▶ Task goal
Without skipping or changing anything, print all the entries.

▶ Data shown
(* ===== verification/Wiring.v ===== *)
(** * Wiring: how the deployed services find each other

    What each service reads from its environment when it starts (the [main.rs] and
    configuration files of the services), against the environments, ports and
    names that the provider's deployments give them ([spec_builder]). *)
From S2P Require Import Prelude BTree Json RustText Effects MgmtModels Mappings KubeModels SpecBuilder.
From S2P Require Import StorageConfig.
From S2P Require Comms ChangeRouter ChangeDispatcher QueryApi SourceSdk SourceClient.
From S2P Require Core HostApi QueryWorker MgmtServices ViewApi ViewWorker ChangeStream ResultStream.
From S2P Require ChangeDispatcherSpec.
From S2P Require Import SdkPipeline.

(** ** The services' configurations *)

(** [ChangeRouterConfig::from_env] *)
Definition router_from_env (env : Env) : outcome ChangeRouter.ChangeRouterConfig :=
  match env !! "SOURCE_ID"%string with
  | None => Panicked "SOURCE_ID must be set"
  | Some source_id =>
      Done (ChangeRouter.mkConfig source_id (env_var_or env "SUBSCRIBER_STORE" "drasi-state")
        (env_var_or env "PUBSUB_NAME" "drasi-pubsub")
        (env_var_or env "OTEL_ENDPOINT" "http://otel-collector:4318")
        (env_var_or env "DAPR_HTTP_PORT" "3000") (env_var_or env "APP_PORT" "3000"))
  end.

Record ChangeDispatcherConfig := mkDispatcherConfig {
  cd_source_id : string;
  cd_subscriber_store : string;
  cd_pubsub_name : string;
  cd_dapr_http_port : string;
  cd_app_port : string;
}.

(** [ChangeDispatcherConfig::new] *)
Definition dispatcher_new (env : Env) : ChangeDispatcherConfig :=
  mkDispatcherConfig (env_var_or env "SOURCE_ID" "source_id")
    (env_var_or env "SUBSCRIBER_STORE" "subscriber_store") (env_var_or env "PUBSUB_NAME" "drasi-pubsub")
    (env_var_or env "DAPR_HTTP_PORT" "3500") (env_var_or env "APP_PORT" "3000").

(** The dispatcher's [main], up to its server: the invoker and the port. *)
Definition dispatcher_main (env : Env) : outcome (Comms.DaprHttpInvoker * string) :=
  let config := dispatcher_new env in
  match parse_u16 (cd_dapr_http_port config) with
  | Some dapr_http_port => Done (Comms.mkDaprInvoker "127.0.0.1" dapr_http_port, cd_app_port config)
  | None => Panicked ("Invalid DAPR_HTTP_PORT: " +:+ cd_dapr_http_port config)
  end.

▶ Output below
(* ===== verification/Wiring.v ===== *)
(** * Wiring: how the deployed services find each other

    What each service reads from its environment when it starts (the [main.rs] and
    configuration files of the services), against the environments, ports and
    names that the provider's deployments give them ([spec_builder]). *)
From S2P Require Import Prelude BTree Json RustText Effects MgmtModels Mappings KubeModels SpecBuilder.
From S2P Require Import StorageConfig.
From S2P Require Comms ChangeRouter ChangeDispatcher QueryApi SourceSdk SourceClient.
From S2P Require Core HostApi QueryWorker MgmtServices ViewApi ViewWorker ChangeStream ResultStream.
From S2P Require ChangeDispatcherSpec.
From S2P Require Import SdkPipeline.

(** ** The services' configurations *)

(** [ChangeRouterConfig::from_env] *)
Definition router_from_env (env : Env) : outcome ChangeRouter.ChangeRouterConfig :=
  match env !! "SOURCE_ID"%string with
  | None => Panicked "SOURCE_ID must be set"
  | Some source_id =>
      Done (ChangeRouter.mkConfig source_id (env_var_or env "SUBSCRIBER_STORE" "drasi-state")
        (env_var_or env "PUBSUB_NAME" "drasi-pubsub")
        (env_var_or env "OTEL_ENDPOINT" "http://otel-collector:4318")
        (env_var_or env "DAPR_HTTP_PORT" "3000") (env_var_or env "APP_PORT" "3000"))
  end.

Record ChangeDispatcherConfig := mkDispatcherConfig {
  cd_source_id : string;
  cd_subscriber_store : string;
  cd_pubsub_name : string;
  cd_dapr_http_port : string;
  cd_app_port : string;
}.

(** [ChangeDispatcherConfig::new] *)
Definition dispatcher_new (env : Env) : ChangeDispatcherConfig :=
  mkDispatcherConfig (env_var_or env "SOURCE_ID" "source_id")
    (env_var_or env "SUBSCRIBER_STORE" "subscriber_store") (env_var_or env "PUBSUB_NAME" "drasi-pubsub")
    (env_var_or env "DAPR_HTTP_PORT" "3500") (env_var_or env "APP_PORT" "3000").

(** The dispatcher's [main], up to its server: the invoker and the port. *)
Definition dispatcher_main (env : Env) : outcome (Comms.DaprHttpInvoker * string) :=
  let config := dispatcher_new env in
  match parse_u16 (cd_dapr_http_port config) with
  | Some dapr_http_port => Done (Comms.mkDaprInvoker "127.0.0.1" dapr_http_port, cd_app_port config)
  | None => Panicked ("Invalid DAPR_HTTP_PORT: " +:+ cd_dapr_http_port config)
  end.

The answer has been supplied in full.